_Exercise instructions:_
With nothing added and nothing dropped, copy the entire listing.

_Data:_
#####
(** * Emoji shortener backend: slug allocation and resolution

    A shallow embedding of the two source variants of the service, the
    complete one ([src/unnamed/part_000], with the [POST /newURL] route) and
    the earlier [src/api.js], together with the parts of its dependencies
    that the handlers call: [punycode.encode], the [urls] collection with its
    unique index on [emojis], and the [yup] record schema.  Line numbers are
    those of the complete variant unless [src/api.js] is named. *)

From Stdlib Require Import ZArith String Ascii List Bool Lia Permutation.
From Equations Require Import Equations.
Import ListNotations.
Open Scope Z_scope.

(** ** JavaScript values

    A JavaScript string is a sequence of UTF-16 code units.  The fields of a
    request body that the handlers read are either absent ([undefined]) or
    strings; [keyExists] additionally produces booleans. *)

Definition jsstring := list Z.

Inductive value : Type :=
| undefined
| boolean (b : bool)
| str (s : jsstring).

(** [ToBoolean] of the language: [undefined], [false] and the empty string
    are falsy. *)
Definition truthy (v : value) : bool :=
  match v with
  | undefined => false
  | boolean b => b
  | str [] => false
  | str (_ :: _) => true
  end.

(** The code units of an ASCII literal. *)
Fixpoint u16 (s : string) : jsstring :=
  match s with
  | EmptyString => []
  | String c s' => Z.of_nat (nat_of_ascii c) :: u16 s'
  end.

(** Error objects: [name], the [status] property the error middleware looks
    at ([None] when the object has none), and [message]. *)
Record jserror := mkError {
  err_name : string;
  err_status : option Z;
  err_message : string
}.

(** ** punycode.encode

    The source requires the [punycode] package (line 6) and calls its
    [encode] on the slug.  The package is not part of the repository; the
    definitions below transcribe its [ucs2decode], [digitToBasic], [adapt]
    and [encode] (the Bootstring encoder of RFC 3492), with the names of the
    package. *)
Module punycode.

Definition maxInt : Z := 2147483647.
Definition base : Z := 36.
Definition tMin : Z := 1.
Definition tMax : Z := 26.
Definition skew : Z := 38.
Definition damp : Z := 700.
Definition initialBias : Z := 72.
Definition initialN : Z := 128.
Definition delimiter : Z := 45.
Definition baseMinusTMin : Z := base - tMin.

Definition RangeError_overflow : jserror :=
  mkError "RangeError" None "Overflow: input needs wider integers to process".

(** [ucs2decode]: code units to code points; a high surrogate followed by a
    low surrogate is one code point, an unmatched surrogate stands for
    itself. *)
Fixpoint ucs2decode (s : jsstring) : list Z :=
  match s with
  | [] => []
  | value :: rest =>
      if (0xD800 <=? value) && (value <=? 0xDBFF) then
        match rest with
        | [] => [value]
        | extra :: rest' =>
            if Z.land extra 0xFC00 =? 0xDC00 then
              (Z.shiftl (Z.land value 0x3FF) 10 + Z.land extra 0x3FF + 0x10000)
                :: ucs2decode rest'
            else value :: ucs2decode rest
        end
      else value :: ucs2decode rest
  end.

(** [digitToBasic(digit, 0)]: 0..25 are [a]..[z], 26..35 are [0]..[9]. *)
Definition digitToBasic (digit : Z) : Z :=
  digit + 22 + 75 * (if digit <? 26 then 1 else 0).

(** The [for] loop of [adapt]:
    [for (; delta > baseMinusTMin * tMax >> 1; k += base) delta = floor(delta / baseMinusTMin)]. *)
Equations? adapt_loop (delta k : Z) : Z * Z by wf (Z.to_nat delta) lt :=
  adapt_loop delta k with Z_gt_dec delta (Z.shiftr (baseMinusTMin * tMax) 1) => {
    | left _ := adapt_loop (delta / baseMinusTMin) (k + base);
    | right _ := (delta, k) }.
Proof.
  assert (Hgt : delta > 455) by assumption.
  change baseMinusTMin with 35.
  apply Z2Nat.inj_lt; try lia.
  - apply Z.div_pos; lia.
  - apply Z.div_lt; lia.
Qed.

Definition adapt (delta numPoints : Z) (firstTime : bool) : Z :=
  let delta := if firstTime then delta / damp else Z.shiftr delta 1 in
  let delta := delta + delta / numPoints in
  let '(delta, k) := adapt_loop delta 0 in
  k + (baseMinusTMin + 1) * delta / (delta + skew).

(** The threshold of digit position [k]. *)
Definition threshold (k bias : Z) : Z :=
  if k <=? bias then tMin else if k >=? bias + tMax then tMax else k - bias.

(** The generalized variable-length integer: the inner [for (k = base; ; k += base)]
    loop and the push of the last digit. *)
Equations? varint (q k bias : Z) : list Z by wf (Z.to_nat q) lt :=
  varint q k bias with Z_lt_dec q (threshold k bias) => {
    | left _ := [digitToBasic q];
    | right _ :=
        let t := threshold k bias in
        let qMinusT := q - t in
        let baseMinusT := base - t in
        digitToBasic (t + qMinusT mod baseMinusT)
          :: varint (qMinusT / baseMinusT) (k + base) bias }.
Proof.
  assert (Ht : 1 <= threshold k bias <= 26).
  { unfold threshold, tMin, tMax.
    destruct (Z.leb_spec k bias); [lia|].
    destruct (Z.geb_spec k (bias + 26)); lia. }
  change (Z.to_nat ((q - threshold k bias) / (36 - threshold k bias))
          < Z.to_nat q)%nat.
  match goal with H : ~ q < threshold k bias |- _ => revert Ht H end.
  generalize (threshold k bias) as th. intros th Ht Hq.
  assert (0 <= (q - th) / (36 - th) <= q - th).
  { split; [apply Z.div_pos; lia|].
    apply Z.div_le_upper_bound; nia. }
  apply Z2Nat.inj_lt; lia.
Qed.

(** The state of the main loop. *)
Record state := mkState {
  n : Z;
  delta : Z;
  bias : Z;
  handledCPCount : Z;
  output : list Z
}.

(** The second [for (const currentValue of input)] of an iteration of the
    main loop; [None] is the thrown overflow error. *)
Fixpoint encode_pass (basicLength : Z) (input : list Z) (s : state) : option state :=
  match input with
  | [] => Some s
  | currentValue :: input' =>
      let delta1 := if currentValue <? n s then delta s + 1 else delta s in
      if (currentValue <? n s) && (delta1 >? maxInt) then None
      else if currentValue =? n s then
        let out := output s ++ varint delta1 base (bias s) in
        let handledCPCountPlusOne := handledCPCount s + 1 in
        let bias' := adapt delta1 handledCPCountPlusOne
                       (handledCPCount s =? basicLength) in
        encode_pass basicLength input'
          (mkState (n s) 0 bias' (handledCPCount s + 1) out)
      else
        encode_pass basicLength input'
          (mkState (n s) delta1 (bias s) (handledCPCount s) (output s))
  end.

(** The first [for] of an iteration: the smallest code point [>= n]. *)
Definition next_m (n : Z) (input : list Z) : Z :=
  fold_left (fun m currentValue =>
               if (currentValue >=? n) && (currentValue <? m)
               then currentValue else m) input maxInt.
#####
_Completed exercise:_
(** * Emoji shortener backend: slug allocation and resolution

    A shallow embedding of the two source variants of the service, the
    complete one ([src/unnamed/part_000], with the [POST /newURL] route) and
    the earlier [src/api.js], together with the parts of its dependencies
    that the handlers call: [punycode.encode], the [urls] collection with its
    unique index on [emojis], and the [yup] record schema.  Line numbers are
    those of the complete variant unless [src/api.js] is named. *)

From Stdlib Require Import ZArith String Ascii List Bool Lia Permutation.
From Equations Require Import Equations.
Import ListNotations.
Open Scope Z_scope.

(** ** JavaScript values

    A JavaScript string is a sequence of UTF-16 code units.  The fields of a
    request body that the handlers read are either absent ([undefined]) or
    strings; [keyExists] additionally produces booleans. *)

Definition jsstring := list Z.

Inductive value : Type :=
| undefined
| boolean (b : bool)
| str (s : jsstring).

(** [ToBoolean] of the language: [undefined], [false] and the empty string
    are falsy. *)
Definition truthy (v : value) : bool :=
  match v with
  | undefined => false
  | boolean b => b
  | str [] => false
  | str (_ :: _) => true
  end.

(** The code units of an ASCII literal. *)
Fixpoint u16 (s : string) : jsstring :=
  match s with
  | EmptyString => []
  | String c s' => Z.of_nat (nat_of_ascii c) :: u16 s'
  end.

(** Error objects: [name], the [status] property the error middleware looks
    at ([None] when the object has none), and [message]. *)
Record jserror := mkError {
  err_name : string;
  err_status : option Z;
  err_message : string
}.

(** ** punycode.encode

    The source requires the [punycode] package (line 6) and calls its
    [encode] on the slug.  The package is not part of the repository; the
    definitions below transcribe its [ucs2decode], [digitToBasic], [adapt]
    and [encode] (the Bootstring encoder of RFC 3492), with the names of the
    package. *)
Module punycode.

Definition maxInt : Z := 2147483647.
Definition base : Z := 36.
Definition tMin : Z := 1.
Definition tMax : Z := 26.
Definition skew : Z := 38.
Definition damp : Z := 700.
Definition initialBias : Z := 72.
Definition initialN : Z := 128.
Definition delimiter : Z := 45.
Definition baseMinusTMin : Z := base - tMin.

Definition RangeError_overflow : jserror :=
  mkError "RangeError" None "Overflow: input needs wider integers to process".

(** [ucs2decode]: code units to code points; a high surrogate followed by a
    low surrogate is one code point, an unmatched surrogate stands for
    itself. *)
Fixpoint ucs2decode (s : jsstring) : list Z :=
  match s with
  | [] => []
  | value :: rest =>
      if (0xD800 <=? value) && (value <=? 0xDBFF) then
        match rest with
        | [] => [value]
        | extra :: rest' =>
            if Z.land extra 0xFC00 =? 0xDC00 then
              (Z.shiftl (Z.land value 0x3FF) 10 + Z.land extra 0x3FF + 0x10000)
                :: ucs2decode rest'
            else value :: ucs2decode rest
        end
      else value :: ucs2decode rest
  end.

(** [digitToBasic(digit, 0)]: 0..25 are [a]..[z], 26..35 are [0]..[9]. *)
Definition digitToBasic (digit : Z) : Z :=
  digit + 22 + 75 * (if digit <? 26 then 1 else 0).

(** The [for] loop of [adapt]:
    [for (; delta > baseMinusTMin * tMax >> 1; k += base) delta = floor(delta / baseMinusTMin)]. *)
Equations? adapt_loop (delta k : Z) : Z * Z by wf (Z.to_nat delta) lt :=
  adapt_loop delta k with Z_gt_dec delta (Z.shiftr (baseMinusTMin * tMax) 1) => {
    | left _ := adapt_loop (delta / baseMinusTMin) (k + base);
    | right _ := (delta, k) }.
Proof.
  assert (Hgt : delta > 455) by assumption.
  change baseMinusTMin with 35.
  apply Z2Nat.inj_lt; try lia.
  - apply Z.div_pos; lia.
  - apply Z.div_lt; lia.
Qed.

Definition adapt (delta numPoints : Z) (firstTime : bool) : Z :=
  let delta := if firstTime then delta / damp else Z.shiftr delta 1 in
  let delta := delta + delta / numPoints in
  let '(delta, k) := adapt_loop delta 0 in
  k + (baseMinusTMin + 1) * delta / (delta + skew).

(** The threshold of digit position [k]. *)
Definition threshold (k bias : Z) : Z :=
  if k <=? bias then tMin else if k >=? bias + tMax then tMax else k - bias.

(** The generalized variable-length integer: the inner [for (k = base; ; k += base)]
    loop and the push of the last digit. *)
Equations? varint (q k bias : Z) : list Z by wf (Z.to_nat q) lt :=
  varint q k bias with Z_lt_dec q (threshold k bias) => {
    | left _ := [digitToBasic q];
    | right _ :=
        let t := threshold k bias in
        let qMinusT := q - t in
        let baseMinusT := base - t in
        digitToBasic (t + qMinusT mod baseMinusT)
          :: varint (qMinusT / baseMinusT) (k + base) bias }.
Proof.
  assert (Ht : 1 <= threshold k bias <= 26).
  { unfold threshold, tMin, tMax.
    destruct (Z.leb_spec k bias); [lia|].
    destruct (Z.geb_spec k (bias + 26)); lia. }
  change (Z.to_nat ((q - threshold k bias) / (36 - threshold k bias))
          < Z.to_nat q)%nat.
  match goal with H : ~ q < threshold k bias |- _ => revert Ht H end.
  generalize (threshold k bias) as th. intros th Ht Hq.
  assert (0 <= (q - th) / (36 - th) <= q - th).
  { split; [apply Z.div_pos; lia|].
    apply Z.div_le_upper_bound; nia. }
  apply Z2Nat.inj_lt; lia.
Qed.

(** The state of the main loop. *)
Record state := mkState {
  n : Z;
  delta : Z;
  bias : Z;
  handledCPCount : Z;
  output : list Z
}.

(** The second [for (const currentValue of input)] of an iteration of the
    main loop; [None] is the thrown overflow error. *)
Fixpoint encode_pass (basicLength : Z) (input : list Z) (s : state) : option state :=
  match input with
  | [] => Some s
  | currentValue :: input' =>
      let delta1 := if currentValue <? n s then delta s + 1 else delta s in
      if (currentValue <? n s) && (delta1 >? maxInt) then None
      else if currentValue =? n s then
        let out := output s ++ varint delta1 base (bias s) in
        let handledCPCountPlusOne := handledCPCount s + 1 in
        let bias' := adapt delta1 handledCPCountPlusOne
                       (handledCPCount s =? basicLength) in
        encode_pass basicLength input'
          (mkState (n s) 0 bias' (handledCPCount s + 1) out)
      else
        encode_pass basicLength input'
          (mkState (n s) delta1 (bias s) (handledCPCount s) (output s))
  end.

(** The first [for] of an iteration: the smallest code point [>= n]. *)
Definition next_m (n : Z) (input : list Z) : Z :=
  fold_left (fun m currentValue =>
               if (currentValue >=? n) && (currentValue <? m)
               then currentValue else m) input maxInt.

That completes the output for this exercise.